SOURCE MATERIAL Block Start

(* ===== verification/AccountTx.v ===== *)
(** * The checks of the account transactions

    Models [SetAccountInfoTxCheck], [MintTokensTxCheck], [SendTokensTxCheck],
    [SetAccountDelegateTxCheck] and [CollectFaucetTxCheck] of [src/vochain/account.go]
    and [SetTransactionCostsTxCheck] of [src/vochain/transaction.go].  Sums of an amount
    and a cost wrap at 64 bits, as in the code. *)

From stdpp Require Import base option list strings gmap.
From S2P Require Import Prelude GoMonad GoLib Sha256 Models External Ethereum Tree StateDB.
From S2P Require Import StateTrees State StateFacts Account AccountFacts.

Record setAccountInfoTxCheckValues := mkSetAccountInfoValues {
  SAIV_Account : Address;
  TxSender : Address;
  FaucetPayloadSigner : Address;
  CreateAccountV : bool;
  CreateAccountWithFaucet : bool;
}.

Record sendTokensTxCheckValues := mkSendTokensValues {
  STV_From : Address;
  STV_To : Address;
  STV_Value : Z;
  STV_Nonce : Z;
}.

Record setAccountDelegateTxCheckValues := mkSetDelegateValues {
  SADV_From : Address;
  SADV_Delegate : Address;
}.

Section account_tx.
Context `{Arbo, Lru, Proto, EthCrypto}.

(** [if signature == nil || tx == nil || txBytes == nil { return error }]. *)
Definition signed_tx {T} (msg : string) (signature txBytes : option bytes) (tx : option T) :
  GoM State (bytes * bytes * T) :=
  match signature, tx, txBytes with
  | Some signature, Some tx, Some txBytes => mret (signature, txBytes, tx)
  | _, _, _ => throw (Errorf msg)
  end.

(** [PubKeyFromSignature] and then [AddrFromPublicKey]. *)
Definition sender_address (txBytes signature : bytes) : GoM State Address :=
  pubKey ← wrapping "cannot extract public key from signature"
             (lift (PubKeyFromSignature txBytes signature));
  wrapping "cannot extract address from public key" (lift (AddrFromPublicKey pubKey)).

Definition not_nil_tx (vtx : option Tx) : GoM State unit := reject (bool_decide (vtx = None)) ErrNilTx.

(** The issuer of a faucet package, whose identifier is not used yet and who holds the
    amount plus the cost of the transaction. *)
Definition faucet_issuer (payload : FaucetPayload) (signature : option bytes) : GoM State Address :=
  faucetPackageBytes ← wrapping "cannot extract faucet package payload" (Marshal payload);
  issuerAddress ← lift (AddrFromSignature faucetPackageBytes (default "" signature));
  used ← wrapping "cannot check faucet nonce"
           (FaucetNonce (faucet_key issuerAddress (Identifier payload)) false);
  (when (used : bool) return Errorf "faucet package identifier already used";
   issuerAcc ← wrapping "cannot get faucet account" (GetAccount issuerAddress false);
   issuerAcc ← match issuerAcc with
               | Some a => mret a
               | None => throw (Errorf "the account signing the faucet payload does not exist")
               end;
   cost ← wrapping "cannot get tx cost" (TxCost COLLECT_FAUCET false);
   when Balance issuerAcc <? u64 (Amount payload + cost)
   return Errorf "faucet does not have enough balance";
   mret issuerAddress)%go.

Definition SetAccountInfoTxCheck (vtx : option Tx) (txBytes signature : option bytes) :
  GoM State setAccountInfoTxCheckValues :=
  not_nil_tx vtx;;
  a ← signed_tx "missing signature and/or transaction" signature txBytes (GetSetAccountInfo vtx);
  let '(signature, txBytes, tx) := a in
  (when bool_decide (default "" (SAI_InfoURI tx) = "") return Errorf "invalid URI, cannot be empty";
   sender ← sender_address txBytes signature;
   txSender ← wrapping "cannot check if account exists" (GetAccount sender false);
   let account := BytesToAddress (SAI_Account tx) in
   acc ← wrapping "cannot check if account exists" (GetAccount account false);
   let account := match acc with None => sender | Some _ => account end in
   match txSender with
   | None =>
       match SAI_FaucetPackage tx with
       | None => mret (mkSetAccountInfoValues account sender zero_address true false)
       | Some faucetPackage =>
           match FP_Payload faucetPackage with
           | None => throw (Errorf "faucet payload is nil")
           | Some payload =>
               when bool_decide (FP_To payload <> addr_bytes sender)
               return Errorf "payload to and tx sender missmatch";
               issuer ← faucet_issuer payload (FP_Signature faucetPackage);
               mret (mkSetAccountInfoValues account sender issuer true true)
           end
       end
   | Some txSender =>
       (if bool_decide (sender <> account) then
          acc ← lift (deref acc);
          reject (negb (IsDelegate acc sender)) (Errorf "tx sender is not a delegate")
        else mret tt);;
       when negb (SAI_Nonce tx =? Nonce txSender) return Errorf "invalid nonce";
       cost ← TxCost SET_ACCOUNT_INFO false;
       when Balance txSender <? cost return Errorf "unauthorized: not enough balance";
       mret (mkSetAccountInfoValues account sender zero_address false false)
   end)%go.

Definition MintTokensTxCheck (vtx : option Tx) (txBytes signature : option bytes) :
  GoM State (Address * Z) :=
  a ← signed_tx "missing signature and/or transaction" signature txBytes (GetMintTokens vtx);
  let '(signature, txBytes, tx) := a in
  (when MT_Value tx <=? 0 return Errorf "invalid value";
   when negb (String.length (MT_To tx) =? EntityIDsize)%nat
        || bool_decide (MT_To tx = addr_bytes zero_address)
   return Errorf "invalid To address";
   treasurer ← State_Treasurer false;
   when negb (MT_Nonce tx =? Treasurer_Nonce treasurer) return Errorf "invalid nonce";
   let toAddr := BytesToAddress (MT_To tx) in
   toAcc ← wrapping "MintTokensTxCheck" (GetAccount toAddr false);
   wrapping "MintTokensTxCheck" (existing toAcc);;
   sigAddress ← sender_address txBytes signature;
   when bool_decide (BytesToAddress (Treasurer_Address treasurer) <> sigAddress)
   return Errorf "address recovered not treasurer";
   mret (toAddr, MT_Value tx))%go.

Definition SendTokensTxCheck (vtx : option Tx) (txBytes signature : option bytes) :
  GoM State sendTokensTxCheckValues :=
  not_nil_tx vtx;;
  a ← signed_tx "missing signature and/or transaction" signature txBytes (GetSendTokens vtx);
  let '(signature, txBytes, tx) := a in
  (when ST_Value tx =? 0 return Errorf "invalid value";
   from ← match ST_From tx with
          | Some b => mret b
          | None => throw (Errorf "from field not found")
          end;
   when bool_decide (from = addr_bytes zero_address) return Errorf "invalid from address";
   to ← match ST_To tx with
        | Some b => mret b
        | None => throw (Errorf "to field not found")
        end;
   when bool_decide (to = addr_bytes zero_address) return Errorf "invalid to address";
   sigAddress ← sender_address txBytes signature;
   when bool_decide (BytesToAddress from <> sigAddress)
   return Errorf "from field and extracted signature mismatch";
   let txToAddress := BytesToAddress to in
   toTxAccount ← wrapping "cannot get to account info" (GetAccount txToAddress false);
   existing toTxAccount;;
   acc ← wrapping "cannot get account info" (GetAccount sigAddress false);
   acc ← existing acc;
   when negb (ST_Nonce tx =? Nonce acc) return Errorf "invalid nonce";
   cost ← TxCost SEND_TOKENS false;
   when Balance acc <? u64 (ST_Value tx + cost) return ErrNotEnoughBalance;
   mret (mkSendTokensValues sigAddress txToAddress (ST_Value tx) (ST_Nonce tx)))%go.

Definition SetAccountDelegateTxCheck (vtx : option Tx) (txBytes signature : option bytes) :
  GoM State setAccountDelegateTxCheckValues :=
  reject (bool_decide (vtx = None)) (Errorf "transaction is nil");;
  a ← signed_tx "missing signature and/or transaction" signature txBytes
        (GetSetAccountDelegateTx vtx);
  let '(signature, txBytes, tx) := a in
  let delAcc := BytesToAddress (Delegate tx) in
  (when bool_decide (delAcc = zero_address) return Errorf "invalid delegate address";
   r ← AccountFromSignature txBytes signature;
   let '(sigAddress, acc) := r in
   when bool_decide (delAcc = sigAddress) return Errorf "cannot add self to delegates list";
   when negb (SAD_Nonce tx =? Nonce acc) return Errorf "invalid nonce";
   cost ← TxCost (SAD_Txtype tx) false;
   when Balance acc <? cost return ErrNotEnoughBalance;
   match SAD_Txtype tx with
   | ADD_DELEGATE_FOR_ACCOUNT =>
       when IsDelegate acc delAcc return Errorf "already added";
       mret (mkSetDelegateValues sigAddress delAcc)
   | DEL_DELEGATE_FOR_ACCOUNT =>
       if existsb (fun d => bool_decide (BytesToAddress d = delAcc)) (DelegateAddrs acc)
       then mret (mkSetDelegateValues sigAddress delAcc)
       else throw (Errorf "cannot remove a non existent delegate")
   | _ => throw (Errorf "unsupported SetAccountDelegate operation")
   end)%go.

Definition CollectFaucetTxCheck (vtx : option Tx) (txBytes signature : option bytes) :
  GoM State Address :=
  not_nil_tx vtx;;
  a ← signed_tx "missing signature and/or transaction" signature txBytes (GetCollectFaucet vtx);
  let '(signature, txBytes, tx) := a in
  match CF_FaucetPackage tx with
  | None => throw (Errorf "nil faucet package")
  | Some faucetPkg =>
      (when bool_decide (FP_Signature faucetPkg = None)
       return Errorf "invalid faucet package signature";
       payload ← match FP_Payload faucetPkg with
                 | Some p => mret p
                 | None => throw (Errorf "invalid faucet package payload")
                 end;
       when Amount payload =? 0 return Errorf "invalid faucet package payload amount";
       toAddr ← sender_address txBytes signature;
       fromAddr ← faucet_issuer payload (FP_Signature faucetPkg);
       when bool_decide (addr_bytes toAddr <> FP_To payload)
       return Errorf "txSender and faucet payload To mismatch";
       txSender ← wrapping "cannot check if account exists" (GetAccount toAddr false);
       txSender ← existing txSender;
       when negb (Nonce txSender =? CF_Nonce tx) return Errorf "invalid nonce";
       mret fromAddr)%go
  end.

Definition SetTransactionCostsTxCheck (vtx : option Tx) (txBytes signature : option bytes) :
  GoM State Z :=
  not_nil_tx vtx;;
  a ← signed_tx "missing signature and/or transaction" signature txBytes
        (GetSetTransactionCosts vtx);
  let '(signature, txBytes, tx) := a in
  treasurer ← State_Treasurer false;
  (when negb (TC_Nonce tx =? Treasurer_Nonce treasurer) return Errorf "invalid nonce";
   when bool_decide (TxTypeCostToStateKey (TC_Txtype tx) = None)
   return Errorf "tx type not supported";
   sigAddress ← sender_address txBytes signature;
   when bool_decide (BytesToAddress (Treasurer_Address treasurer) <> sigAddress)
   return Errorf "address recovered not treasurer";
   mret (TC_Value tx))%go.
End account_tx.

SOURCE MATERIAL Block End

### [EXERCISE]
Please reply with an exact copy of the lines above, starting at the first and ending at the line that holds "STV_To : Address;".

### [ANSWER SECTION]
(* ===== verification/AccountTx.v ===== *)
(** * The checks of the account transactions

    Models [SetAccountInfoTxCheck], [MintTokensTxCheck], [SendTokensTxCheck],
    [SetAccountDelegateTxCheck] and [CollectFaucetTxCheck] of [src/vochain/account.go]
    and [SetTransactionCostsTxCheck] of [src/vochain/transaction.go].  Sums of an amount
    and a cost wrap at 64 bits, as in the code. *)

From stdpp Require Import base option list strings gmap.
From S2P Require Import Prelude GoMonad GoLib Sha256 Models External Ethereum Tree StateDB.
From S2P Require Import StateTrees State StateFacts Account AccountFacts.

Record setAccountInfoTxCheckValues := mkSetAccountInfoValues {
  SAIV_Account : Address;
  TxSender : Address;
  FaucetPayloadSigner : Address;
  CreateAccountV : bool;
  CreateAccountWithFaucet : bool;
}.

Record sendTokensTxCheckValues := mkSendTokensValues {
  STV_From : Address;
  STV_To : Address;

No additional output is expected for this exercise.